Alternately maybe we need to introduce a new pd.to_date
Side-note: I've been kicking around the idea of a pd.to.foo namespace to collect all of the to_foo functions, since the top-level namespace is pretty big. ATM to_offset and to_time are buried and could be included.
Comment From: mroeschke
to_numeric
had a dtype_backend
keyword added in 2.0 IIRC. I wouldn't be opposed to adding that keyword to to_datetime
for symmetry but return pa.timestamp
types and not pa.date
types.
Comment From: jbrockmendel
I wasnt aware of the keyword in to_numeric; I would have been -0.75 on that.
In to_datetime it has the added downside of complicating the return type (not just dtype). The base case to_datetime returns a DatetimeIndex. A keyword would change that to be a base class Index.
.convert_dtypes already works for the timestamp dtypes. One Obvious Way.
Comment From: WillAyd
I also think dtype_backend
here is a partial solution that doesn't necessarily clarify how to accomplish the task the best way.
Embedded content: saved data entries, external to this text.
(* ===== verification/Disk.v ===== *)
(** * pkg/cache: the disk backend

    [src/pkg/cache/disk.go].  The files under the cache directory are a map from a
    directory name and a file name to a content and a modification time; every
    system call is one atomic action, which a fault may make fail.  A method is a
    program of such actions, so that it can be interrupted between any two of them:
    the process may be killed there, and a reader may run there.

    Writing through an [*os.File] is writing at the path it was created at: the code
    renames a file only after closing it, and what is written to a file that was
    removed meanwhile cannot be read.  Reading a whole file is one action, because a
    file is complete when it is renamed into place and never written afterwards.  A
    key is a plain file name, not starting with [..], as the middleware's hexadecimal
    keys are. *)

From stdpp Require Import pretty sorting.
From S2P Require Import Prelude Concurrency Lru Memory CacheServe.

Module Disk.
Import Lru.
Open Scope go_scope.

Definition reapMinAge : Z := 60 * Second.
Definition minKeyLen : nat := 2.

(** ** Files *)

(** A directory under the cache directory and a name in it. *)
Definition path : Type := string * string.
Record file := mkFile { content : string; mtime : Z }.

Record DiskStorage := mk {
  files : gmap path file;
  dirs : gset string;
  index : lru;
  seq : Z;
  wall : Z;
  calls : nat;
}.

Definition on_files (f : gmap path file -> gmap path file) (s : DiskStorage) : DiskStorage :=
  mk (f (files s)) (dirs s) (index s) (seq s) (wall s) (calls s).
Definition on_index (f : lru -> lru) (s : DiskStorage) : DiskStorage :=
  mk (files s) (dirs s) (f (index s)) (seq s) (wall s) (calls s).
Definition add_dir (d : string) (s : DiskStorage) : DiskStorage :=
  mk (files s) ({[d]} ∪ dirs s) (index s) (seq s) (wall s) (calls s).
Definition set_seq (n : Z) (s : DiskStorage) : DiskStorage :=
  mk (files s) (dirs s) (index s) n (wall s) (calls s).
Definition set_wall (t : Z) (s : DiskStorage) : DiskStorage :=
  mk (files s) (dirs s) (index s) (seq s) t (calls s).
Definition tick (s : DiskStorage) : DiskStorage :=
  mk (files s) (dirs s) (index s) (seq s) (wall s) (S (calls s)).

Inductive syscall :=
  | SReadFile (p : path) | SCreate (p : path) | SWrite (p : path) | SSync (p : path) | SClose (p : path)
  | SMkdirAll (d : string) | SRename (p q : path) | SRemove (p : path) | SStat (p : path)
  | SReadDir (d : string) | SOpenDir (d : string) | SSyncDir (d : string) | SCloseDir (d : string).

(** [strings.HasSuffix] followed by [strings.TrimSuffix]. *)
Fixpoint CutSuffix (suffix s : string) : option string :=
  if String.eqb s suffix then Some ""
  else match s with
       | EmptyString => None
       | String c s => String c <$> CutSuffix suffix s
       end.

Definition shardDir (key : string) : string := String.substring 0 2 key.
Definition bodyPath (key : string) : path := (shardDir key, key +:+ ".body").
Definition metaPath (key : string) : path := (shardDir key, key +:+ ".meta").

(** [os.ReadDir] sorts by name. *)
Definition name_le (a b : string) : Prop := String.leb a b = true.
#[export] Instance name_le_dec a b : Decision (name_le a b) := decide (String.leb a b = true).
Definition sorted : list string -> list string := merge_sort name_le.
Definition names (d : string) (s : DiskStorage) : list string :=
  sorted (omap (fun pf => if String.eqb pf.1.1 d then Some pf.1.2 else None) (map_to_list (files s))).

Section Backend.
(** Which call fails: by its position and what it is; a failing write has written
    some of its bytes. *)
Context (faults : nat -> syscall -> option nat).
(** [encoding/json] on [Meta]. *)
Context (marshal : Meta -> option string) (unmarshal : string -> option Meta).

(** A call acts when no fault hits it; [act] is [None] when it fails by itself. *)
Definition outcome {A} (c : syscall) (act : DiskStorage -> option (DiskStorage * A))
    (partial : nat -> DiskStorage -> DiskStorage) (s : DiskStorage) : DiskStorage * option A :=
  match faults (calls s) c with
  | Some n => (tick (partial n s), None)
  | None => match act s with
            | Some (s', a) => (tick s', Some a)
            | None => (tick s, None)
            end
  end.

Definition sys {A} (c : syscall) (act : DiskStorage -> option (DiskStorage * A))
    (partial : nat -> DiskStorage -> DiskStorage) : prog DiskStorage (option A) :=
  Atomic (fun s => (outcome c act partial s).1) (fun s => Ret (outcome c act partial s).2).

Definition nothing (n : nat) (s : DiskStorage) : DiskStorage := s.
Definition fine (s : DiskStorage) : option (DiskStorage * unit) := Some (s, tt).
Definition in_dir (d : string) (s : DiskStorage) : option (DiskStorage * unit) :=
  if decide (d ∈ dirs s) then Some (s, tt) else None.

Definition append_to (p : path) (data : string) (s : DiskStorage) : DiskStorage :=
  on_files (alter (fun f => mkFile (content f +:+ data) (wall s)) p) s.

Definition ReadFile (p : path) : prog DiskStorage (option string) :=
  sys (SReadFile p) (fun s => f ← files s !! p; Some (s, content f)) nothing.
Definition Create (p : path) : prog DiskStorage (option unit) :=
  sys (SCreate p) (fun s => if decide (p.1 ∈ dirs s) then Some (on_files (<[p := mkFile "" (wall s)]>) s, tt) else None) nothing.
Definition WriteTo (p : path) (data : string) : prog DiskStorage (option unit) :=
  sys (SWrite p) (fun s => Some (append_to p data s, tt)) (fun n => append_to p (String.substring 0 n data)).
Definition Sync (p : path) : prog DiskStorage (option unit) := sys (SSync p) fine nothing.
Definition Close (p : path) : prog DiskStorage (option unit) := sys (SClose p) fine nothing.
Definition MkdirAll (d : string) : prog DiskStorage (option unit) :=
  sys (SMkdirAll d) (fun s => Some (add_dir d s, tt)) nothing.
Definition Rename (p q : path) : prog DiskStorage (option unit) :=
  sys (SRename p q) (fun s => f ← files s !! p;
                              if decide (q.1 ∈ dirs s) then Some (on_files (fun fs => <[q := f]> (delete p fs)) s, tt) else None) nothing.
Definition Remove (p : path) : prog DiskStorage (option unit) :=
  sys (SRemove p) (fun s => _ ← files s !! p; Some (on_files (delete p) s, tt)) nothing.
Definition Stat (p : path) : prog DiskStorage (option file) :=
  sys (SStat p) (fun s => f ← files s !! p; Some (s, f)) nothing.
Definition ReadDir (d : string) : prog DiskStorage (option (list string)) :=
  sys (SReadDir d) (fun s => if decide (d ∈ dirs s) then Some (s, names d s) else None) nothing.
(** The cache directory itself holds directories only. *)
Definition ReadRoot : prog DiskStorage (option (list string)) :=
  sys (SReadDir "") (fun s => Some (s, sorted (elements (dirs s)))) nothing.

(** ** The backend *)

(** The directory is there and its files are what an earlier process left; the scan
    is a goroutine of its own. *)
Definition NewDisk (dir : string) (maxSize : Z) : prog DiskStorage bool :=
  if String.eqb dir "" then Ret false
  else
    r <- MkdirAll "tmp" ;;
    match r with
    | None => Ret false
    | Some _ => store (fun s => set_seq 0 (on_index (fun _ => newLRU maxSize) s)) ;; Ret true
    end.

Definition tempPath (prefix : string) : prog DiskStorage path :=
  n <- rmw (fun s => u64 (seq s + 1)) (fun s => set_seq (u64 (seq s + 1)) s) ;;
  Ret ("tmp", prefix +:+ "." +:+ pretty n).

Definition short (key : string) : bool := (String.length key <? minKeyLen)%nat.

Definition Get (key : string) : prog DiskStorage (option (Meta * string)) :=
  if short key then Ret None
  else
    mb <- ReadFile (metaPath key) ;;
    match mb with
    | None => Ret None
    | Some mb =>
        match unmarshal mb with
        | None => Ret None
        | Some m =>
            body <- ReadFile (bodyPath key) ;;
            match body with
            | None => Ret None
            | Some body =>
                if negb (Z.of_nat (String.length body) =? Size m) then Ret None
                else store (on_index (touch key)) ;; Ret (Some (m, body))
            end
        end
    end.

Record diskWriter := mkWriter { wkey : string; wtmp : path; wdone : bool }.

Definition Writer (key : string) : prog DiskStorage (option diskWriter) :=
  if short key then Ret None
  else
    tmp <- tempPath key ;;
    f <- Create tmp ;;
    match f with
    | None => Ret None
    | Some _ => Ret (Some (mkWriter key tmp false))
    end.

Definition removeFiles (key : string) : prog DiskStorage unit :=
  if short key then Ret tt
  else Remove (metaPath key) ;; Remove (bodyPath key) ;; Ret tt.

Definition Delete (key : string) : prog DiskStorage unit :=
  if short key then Ret tt
  else removeFiles key ;; store (on_index (remove key)).

(** The file of a finished writer is closed, and writing to it fails. *)
Definition Write (p : string) (w : diskWriter) : prog DiskStorage (option unit) :=
  if wdone w then Ret None else WriteTo (wtmp w) p.

Fixpoint each {A} (f : A -> prog DiskStorage unit) (l : list A) : prog DiskStorage unit :=
  match l with
  | [] => Ret tt
  | x :: l => f x ;; each f l
  end.

Definition admit_key (key : string) (size : Z) : prog DiskStorage unit :=
  victims <- rmw (fun s => snd (lru_admit key size (index s))) (on_index (fun l => fst (lru_admit key size l))) ;;
  each removeFiles victims.

Definition fsyncDir (d : string) : prog DiskStorage bool :=
  o <- sys (SOpenDir d) (in_dir d) nothing ;;
  match o with
  | None => Ret false
  | Some _ =>
      y <- sys (SSyncDir d) fine nothing ;;
      match y with
      | None => sys (SCloseDir d) fine nothing ;; Ret false
      | Some _ => c <- sys (SCloseDir d) fine nothing ;; Ret (bool_decide (is_Some c))
      end
  end.

Definition atomicWriteRename (p : path) (data : string) (tmp : path) : prog DiskStorage bool :=
  f <- Create tmp ;;
  match f with
  | None => Ret false
  | Some _ =>
      r <- WriteTo tmp data ;;
      match r with
      | None => Close tmp ;; Remove tmp ;; Ret false
      | Some _ =>
          r <- Sync tmp ;;
          match r with
          | None => Close tmp ;; Remove tmp ;; Ret false
          | Some _ =>
              r <- Close tmp ;;
              match r with
              | None => Remove tmp ;; Ret false
              | Some _ =>
                  r <- Rename tmp p ;;
                  match r with
                  | None => Remove tmp ;; Ret false
                  | Some _ => Ret true
                  end
              end
          end
      end
  end.

(** The last part of [Commit], the body being in place. *)
Definition commit_meta (mt : Meta) (key : string) : prog DiskStorage bool :=
  match marshal mt with
  | None => Remove (bodyPath key) ;; Ret false
  | Some mb =>
      tmp <- tempPath (key +:+ ".meta") ;;
      ok <- atomicWriteRename (metaPath key) mb tmp ;;
      if negb ok then Remove (bodyPath key) ;; Ret false
      else
        ok <- fsyncDir (shardDir key) ;;
        if negb ok then removeFiles key ;; Ret false
        else admit_key key (Size mt) ;; Ret true
  end.

(** Whether it succeeds; the writer is finished in any case. *)
Definition Commit (mt : Meta) (w : diskWriter) : prog DiskStorage (diskWriter * bool) :=
  if wdone w then Ret (w, true)
  else
    let w := mkWriter (wkey w) (wtmp w) true in
    r <- Sync (wtmp w) ;;
    match r with
    | None => Close (wtmp w) ;; Remove (wtmp w) ;; Ret (w, false)
    | Some _ =>
        r <- Close (wtmp w) ;;
        match r with
        | None => Remove (wtmp w) ;; Ret (w, false)
        | Some _ =>
            r <- MkdirAll (shardDir (wkey w)) ;;
            match r with
            | None => Remove (wtmp w) ;; Ret (w, false)
            | Some _ =>
                r <- Rename (wtmp w) (bodyPath (wkey w)) ;;
                match r with
                | None => Remove (wtmp w) ;; Ret (w, false)
                | Some _ => ok <- commit_meta mt (wkey w) ;; Ret (w, ok)
                end
            end
        end
    end.

Definition AbortWriter (w : diskWriter) : prog DiskStorage diskWriter :=
  if wdone w then Ret w
  else Close (wtmp w) ;; Remove (wtmp w) ;; Ret (mkWriter (wkey w) (wtmp w) true).

(** [Range]: a directory at a time; the callback may change the store. *)
Fixpoint range_names (fn : string -> Meta -> prog DiskStorage bool) (sh : string) (ents : list string) : prog DiskStorage bool :=
  match ents with
  | [] => Ret true
  | name :: ents =>
      match CutSuffix ".meta" name with
      | None => range_names fn sh ents
      | Some key =>
          mb <- ReadFile (sh, name) ;;
          match mb ≫= unmarshal with
          | None => range_names fn sh ents
          | Some m => more <- fn key m ;; if more : bool then range_names fn sh ents else Ret false
          end
      end
  end.

Fixpoint range_shards (fn : string -> Meta -> prog DiskStorage bool) (shards : list string) : prog DiskStorage unit :=
  match shards with
  | [] => Ret tt
  | sh :: shards =>
      if String.eqb sh "tmp" then range_shards fn shards
      else
        ents <- ReadDir sh ;;
        match ents with
        | None => range_shards fn shards
        | Some ents => more <- range_names fn sh ents ;; if more : bool then range_shards fn shards else Ret tt
        end
  end.

Definition Range (fn : string -> Meta -> prog DiskStorage bool) : prog DiskStorage unit :=
  shards <- ReadRoot ;;
  match shards with
  | None => Ret tt
  | Some shards => range_shards fn shards
  end.

(** ** The scan at start-up *)

Definition reapIfStale (p : path) (now : Z) : prog DiskStorage unit :=
  fi <- Stat p ;;
  match fi with
  | None => Ret tt
  | Some fi => if reapMinAge <=? time_sub now (mtime fi) then Remove p ;; Ret tt else Ret tt
  end.

Definition scan_meta (now : Z) (sh : string) (bodies : gset string) (key : string) : prog DiskStorage unit :=
  let mp := (sh, key +:+ ".meta") in
  let bp := (sh, key +:+ ".body") in
  mb <- ReadFile mp ;;
  match mb with
  | None => Ret tt
  | Some mb =>
      match unmarshal mb with
      | None => reapIfStale mp now ;; reapIfStale bp now
      | Some m =>
          if negb (bool_decide (key ∈ bodies)) then reapIfStale mp now
          else if CacheServe.serveableUntil m <? now then reapIfStale mp now ;; reapIfStale bp now
          else
            fi <- Stat bp ;;
            match fi with
            | None => reapIfStale mp now ;; reapIfStale bp now
            | Some fi =>
                if negb (Z.of_nat (String.length (content fi)) =? Size m) then reapIfStale mp now ;; reapIfStale bp now
                else admit_key key (Size m)
            end
      end
  end.

Definition body_keys (ents : list string) : list string := omap (CutSuffix ".body") ents.
Definition meta_keys (ents : list string) : list string :=
  omap (fun name => match CutSuffix ".body" name with Some _ => None | None => CutSuffix ".meta" name end) ents.

Definition scan_shard (now : Z) (sh : string) : prog DiskStorage unit :=
  ents <- ReadDir sh ;;
  match ents with
  | None => Ret tt
  | Some ents =>
      each (scan_meta now sh (list_to_set (body_keys ents))) (meta_keys ents) ;;
      each (fun key => if bool_decide (key ∈ meta_keys ents) then Ret tt else reapIfStale (sh, key +:+ ".body") now)
        (body_keys ents)
  end.

Definition scan (now : Z) : prog DiskStorage unit :=
  tmps <- ReadDir "tmp" ;;
  each (fun name => reapIfStale ("tmp", name) now) (default [] tmps) ;;
  shards <- ReadRoot ;;
  match shards with
  | None => Ret tt
  | Some shards => each (fun sh => if String.eqb sh "tmp" then Ret tt else scan_shard now sh) shards
  end.
End Backend.
End Disk.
pd.to_datetime(ser).dt.to_period("D")
is effectively a date dtype.
That's in interesting idea but I think would be really tough to roundtrip and use effectively with our I/O
AFAIU the only way to specifically get a non-object date in this case is to ser.astype(pd.ArrowDtype(pa.date32()))
- is that correct?
Comment From: mroeschke
AFAIU the only way to specifically get a non-object date in this case is to ser.astype(pd.ArrowDtype(pa.date32())) - is that correct?
Correct
Comment From: mroeschke
.convert_dtypes already works for the timestamp dtypes. One Obvious Way.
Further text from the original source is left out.